Amazon has come to Canada. I can't figure out if this is good news or bad news. After all, Canadian bookselling has been demolished by big-box retailers — the Chapters/Indigo monolith. Chapters/Indigo started strong, opening stores that were big, airy, kept amazing hours (7AM to 11PM!), stocked millions of SKUs, and hired great people who were really knowledgeable — not to mention offering deep-dish discounts on new releases. But it went sour. Chapters consolidated its national distribution, bought out competing distributors, and became a vertical, virtual monopoly.

Independent retailers were forced to buy books from their biggest competitor, who engaged in all manner of anti-competitive practices (Chapters' distribution arm had the exclusive on Neal Stephenson's Cryptonomicon, and every store in the country — except for Chapters stores — was given an out-of-stock message when they tried to order it. Indie retailers ended up buying the book from Chapters retail outlets at the 30 percent new-book-discount to stock their shelves, putting money in their competitors' pockets). Indigo and Chapters merged, the number of SKUs plummeted, the prices went up, the hours were foreshortened.

The last time I was in Toronto, I stopped into the big Indigo and big Chapters at Bay at Bloor. They had empty shelves, minimal staffing, and the cluster of indie bookstores that had thrived in that neighborhood were starving.

Meanwhile, Chapters/Indigo has taken to paying its bills with returned merchandise (sometimes reordering the same books on the same day, a favorite dodge of the mega-bookstore), or not at all. Some American publishers now regard the Canadian market as a bad credit risk; fewer copies are shipped, the terms are tighter and nastier. A friend in the trade tells me that her credit-limit has been reduced to one dollar: she has to pay in advance for every book she orders — that means that she doesn't take flyers on new titles that she thinks might take off; she just can't afford the risk.
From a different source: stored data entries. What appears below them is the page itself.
(** ** Theorems: the network of a space *)

Lemma st_try_wrap_ret {S A B} f (a : A) (k : A → st S (result B)) : st_try (st_wrap f (st_ret (Ok a))) k = k a.
Proof. reflexivity. Qed.

Section Network.
Context {W : Type} `{CgroupClient W} `{ScopeStore W} `{RunnerStore W} `{CniHost W} `{NamespaceServices W} `{HostConfig} `{RunnerOpts} (cniConf : Conf).
Context `{!ConflistLaws (W := W)}.

(** Reading changes nothing, and the conflist is nobody's business but the network's. *)
Definition same_file (p : string) (w w' : W) : Prop := (os_ReadFile p w').2 = (os_ReadFile p w).2.
Class NetworkLaws : Prop := {
  nl_read : ∀ p w, (os_ReadFile p w).1 = w;
  nl_doc : ∀ p d f, f ≠ p → respects (same_file p) (scp_WriteSpaceDoc d f);
  nl_egress : ∀ p s, respects (same_file p) (scp_applySpaceEgressPolicy s);
  nl_now : ∀ p, respects (same_file p) sto_nowUTC
}.
Context `{!NetworkLaws}.

#[local] Instance same_file_refl p : Reflexive (same_file p).
Proof. by intros w. Qed.
#[local] Instance same_file_trans p : Transitive (same_file p).
Proof. unfold same_file. intros x y z K1 K2. congruence. Qed.
#[local] Hint Resolve nl_egress nl_now : frame.
(* ===== verification/ScopeTeardown.v ===== *)
(** * ScopeTeardown: deleting and purging realms, spaces and stacks
    (runner/delete_realm.go, delete_space.go, delete_stack.go, purge_realm.go, purge_space.go,
    purge_stack.go)

    The state is the containerd client over a world that holds the namespaces, the networks,
    the cgroups and the metadata files, as in [Teardown] and [Scopes].  Deleting a scope that
    is not recorded is no failure; purging goes on past most failures. *)

From Stdlib Require Import Ascii ZArith Lia.
From stdpp Require Import base gmap strings list sorting.
From S2P Require Import Namespaces Prelude Model External Scheme Naming Layout Reclaim Observe NetPolicy OutOfSync OciSpec Containerd Cgroups Cni Teardown Attachable Scopes.

Local Open Scope nat_scope.

Definition BuildKitHistoryNamespaceSuffix : string := "_history".
Definition BuildKitHistoryNamespace (ns : string) : string := ns +:+ BuildKitHistoryNamespaceSuffix.

Section ScopeTeardown.
Context {W : Type} `{Containerd W} `{OciHost W} `{CniHost W} `{RunnerStore W} `{CgroupClient W} `{ScopeStore W} `{NamespaceServices W} `{HostConfig} (cniConf : Conf).
Notation C := (Client W).

Definition attached : st C (result unit) := st_check (wrapd ErrConnectContainerd) (remote sto_ensureClientConnected).

(** The recorded group, or the relative one of the default spec. *)
Definition groupOr (recorded : string) (spec : CgroupSpec) : string := if String.eqb recorded "" then cs_Group spec else recorded.
Definition deleteGroup (group : string) : st C (option error) :=
  let! mountpoint := remote cgp_GetCgroupMountpoint in
  remote (cgp_DeleteCgroup group mountpoint).

Definition drainOrphans (namespace : string) : st C unit :=
  let! containers := findOrphanedContainers namespace "" in
  match containers with
  | Err _ => st_ret ()
  | Ok ids => processOrphanedContainers cniConf namespace ids
  end.

(** The networks whose directory starts with the realm's name and a dash *)
Fixpoint purgeNetworks (names : list string) : st C unit :=
  match names with
  | [] => st_ret ()
  | n :: rest => let! _ := remote (purgeCNIForNetwork cniConf n) in purgeNetworks rest
  end.
Definition purgeRealmNetworks (realmName : string) : st C unit :=
  let! entries := remote (os_ReadDir CNINetworksDir) in
  match entries with
  | Err _ => st_ret ()
  | Ok l => purgeNetworks (fst <$> List.filter (fun e => e.2 && HasPrefix e.1 (realmName +:+ "-")) l)
  end.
Say what you will about Amazon and its relationship to indie stores, but its presence in Canada can't be any worse than what Chapters/Indigo did to the market. Perhaps a little competition will kick soil over Chapters' coffin.

I hear that Amazon.ca is in business with Canada Post. With luck this means that Canada Post will revise its goony package-delivery policies (when I lived in Toronto, they wouldn't even attempt package delivery to my place; instead, you'd have to go to the distant post office and queue up to get your books). And of course, by keeping the sales that formerly went to Amazon.com inside of Canada, it will repatriate (some of) the book-buying dollars that used to head south of the border. At least the money will go to Canadian distributors for Canadian editions.